In 1915 Hughes and Stone were injured in a car accident in La Jolla, California, and stayed in the United States into 1916 to recover. After another leave and lecture tour in the United States in 1919, the pair left the Methodist mission at Jiujiang in 1920, over a disagreement about doctrine.

Hughes and Stone, along with Mary Stone's sister Phoebe Stone, began the non-denominational Bethel Mission in Shanghai in 1920. Bethel Mission included a chapel, a hospital, schools, an orphanage, a printing service, and housing for staff and students. Hughes wrote a book of short stories, Chinese Heart-Throbs (1920), with an introduction by Stone. In October 1920, the pair toured several Chinese cities, "combining lectures on health with evangelism", at schools and YMCA halls, and to nursing groups.

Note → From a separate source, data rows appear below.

(* ===== verification/InputField.v ===== *)
(** * The input field of the text mode

    src/libyui-ncurses/src/NCInputField.cc: the text the user edits, the cursor
    and the part of the text that is visible. Characters are code points, keys
    are what curses delivers, drawing gives the columns of the line; how many
    columns a character takes is a parameter ([wcwidth] of the C library). *)

From S2P Require Import Prelude CNum.
Local Open Scope Z_scope.

Module NCInputField.

Inductive FTYPE := PLAIN | NUMBER.

(** The members that do not change while the user edits. *)
Record config := Config {
  passwd : bool;
  maxInputLength : Z;
  fldtype : FTYPE;
  validChars : list Z;
  returnOnReturn_b : bool;
  notify : bool }.

(** [win]: whether the window exists. *)
Record field := Field {
  buffer : list Z;
  fldstart : Z;
  fldlength : Z;
  curpos : Z;
  InputMaxLength : Z;
  win : bool }.

Definition newField : field := Field [] 0 0 0 (-1) false.

Definition withBuffer (f : field) (b : list Z) : field :=
  Field b (fldstart f) (fldlength f) (curpos f) (InputMaxLength f) (win f).
Definition withCursor (f : field) (p : Z) : field :=
  Field (buffer f) (fldstart f) (fldlength f) p (InputMaxLength f) (win f).
Definition withStart (f : field) (s : Z) : field :=
  Field (buffer f) s (fldlength f) (curpos f) (InputMaxLength f) (win f).

Definition blen (f : field) : Z := Z.of_nat (length (buffer f)).

(** [buffer.erase( pos, n )] and [buffer.insert( pos, 1, c )], which throw
    std::out_of_range (a generic exception here) behind the end; a position
    below 0 is a very large one in the unsigned type. *)
Definition outOfRange : YUIException := YUIGenericException "out_of_range".
Definition erase (f : field) (pos n : Z) : outcome field :=
  if (pos <? 0) || (pos >? blen f) then Throws outOfRange
  else Done (withBuffer f (take (Z.to_nat pos) (buffer f) ++ drop (Z.to_nat (pos + n)) (buffer f))).
Definition insert_at (f : field) (pos c : Z) : outcome field :=
  if (pos <? 0) || (pos >? blen f) then Throws outOfRange
  else Done (withBuffer f (take (Z.to_nat pos) (buffer f) ++ c :: drop (Z.to_nat pos) (buffer f))).

Section input.

(** The character class of the locale, and the range of the function keys of
    curses. *)
Context (iswprint : Z -> bool) (KEY_MIN KEY_MAX : Z).
Context (c : config).

Definition bufferFull (f : field) : bool :=
  negb (maxInputLength c =? 0) && (blen f =? maxInputLength c).
Definition maxCursor (f : field) : Z := if bufferFull f then blen f - 1 else blen f.

(** The first part of [tUpdate()]: the cursor and the start of the visible
    part. *)
Definition adjust (f : field) : field :=
  let maxc := maxCursor f in
  let f := if curpos f >? maxc then withCursor f maxc else f in
  if maxc <? fldlength f then withStart f 0
  else
    let f := if curpos f <=? fldstart f
             then withStart f (if negb (curpos f =? 0) then curpos f - 1 else 0) else f in
    if curpos f >=? u32 (fldstart f + fldlength f - 1)
    then withStart f (u32 (curpos f + (if curpos f =? maxc then 1 else 2) - fldlength f)) else f.

(** What is drawn into a cell; [Tail] is the rest of a character of more than
    one column. *)
Inductive cell := LArrow | RArrow | Board | Star | Char (ch : Z) | Tail (ch : Z).

Definition show (ch : Z) : cell := if passwd c then Star else Char ch.

(** The second part: what is written, from left to right. The code counts one
    cell for every character it writes. *)
Definition writes (f : field) : list cell :=
  let maxc := maxCursor f in
  let cp := drop (Z.to_nat (fldstart f)) (buffer f) in
  let leftHint := match cp with [] => false | _ => negb (fldstart f =? 0) end in
  let left := if leftHint then [LArrow] else [] in
  let cp := if leftHint then drop 1 cp else cp in
  let rightHint := fldstart f + fldlength f <=? maxc in
  let end_ := if rightHint then fldlength f - 1 else fldlength f in
  let room := Z.to_nat (end_ - Z.of_nat (length left)) in
  let text := map show (take room cp) in
  left ++ text ++ replicate (room - length text) Board ++ (if rightHint then [RArrow] else []).

Definition tUpdate (f : field) : field := if win f then adjust f else f.

(** The text of the program is converted to characters before. The second
    result is whether a ValueChanged event is sent. *)
Definition setValue (f : field) (ntext : list Z) : field * bool :=
  let old_value := buffer f in
  let b := if negb (maxInputLength c =? 0) && (Z.of_nat (length ntext) >? maxInputLength c)
           then take (Z.to_nat (maxInputLength c)) ntext else ntext in
  (tUpdate (Field b 0 (fldlength f) (Z.of_nat (length b)) (InputMaxLength f) (win f)),
   notify c && bool_decide (old_value <> ntext)).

In 1925, the Bethel Mission helped treat wounded soldiers during unrest in Shanghai. "All our remaining schoolgirls are sleeping here," Hughes wrote in a report from the scene. "The teachers and a few boys will come here if firing begins, and we will hide in the cellar. We have wounded soldiers from both sides. One officer is very bad and will likely die tonight."

== Personal life ==
With increasing danger from war, Hughes and Stone moved their mission to Hong Kong in 1937, and left for America. In 1939 they moved to Pasadena, California with their three adopted daughters, Mary, Grace, and Norma, and two other girls, Loretta Soong and Eileen Chen Lin. Hughes died in California in 1951, aged 77 years. Some of her letters are in the Eliza Ann Hughes Davis papers at the University of Oregon Libraries. One historian describes Hughes and Stone's 45-year professional and personal partnership as "the most notable special friendship on the mission field."

Bethel Mission continues in the form of Bethel High School in Hong Kong.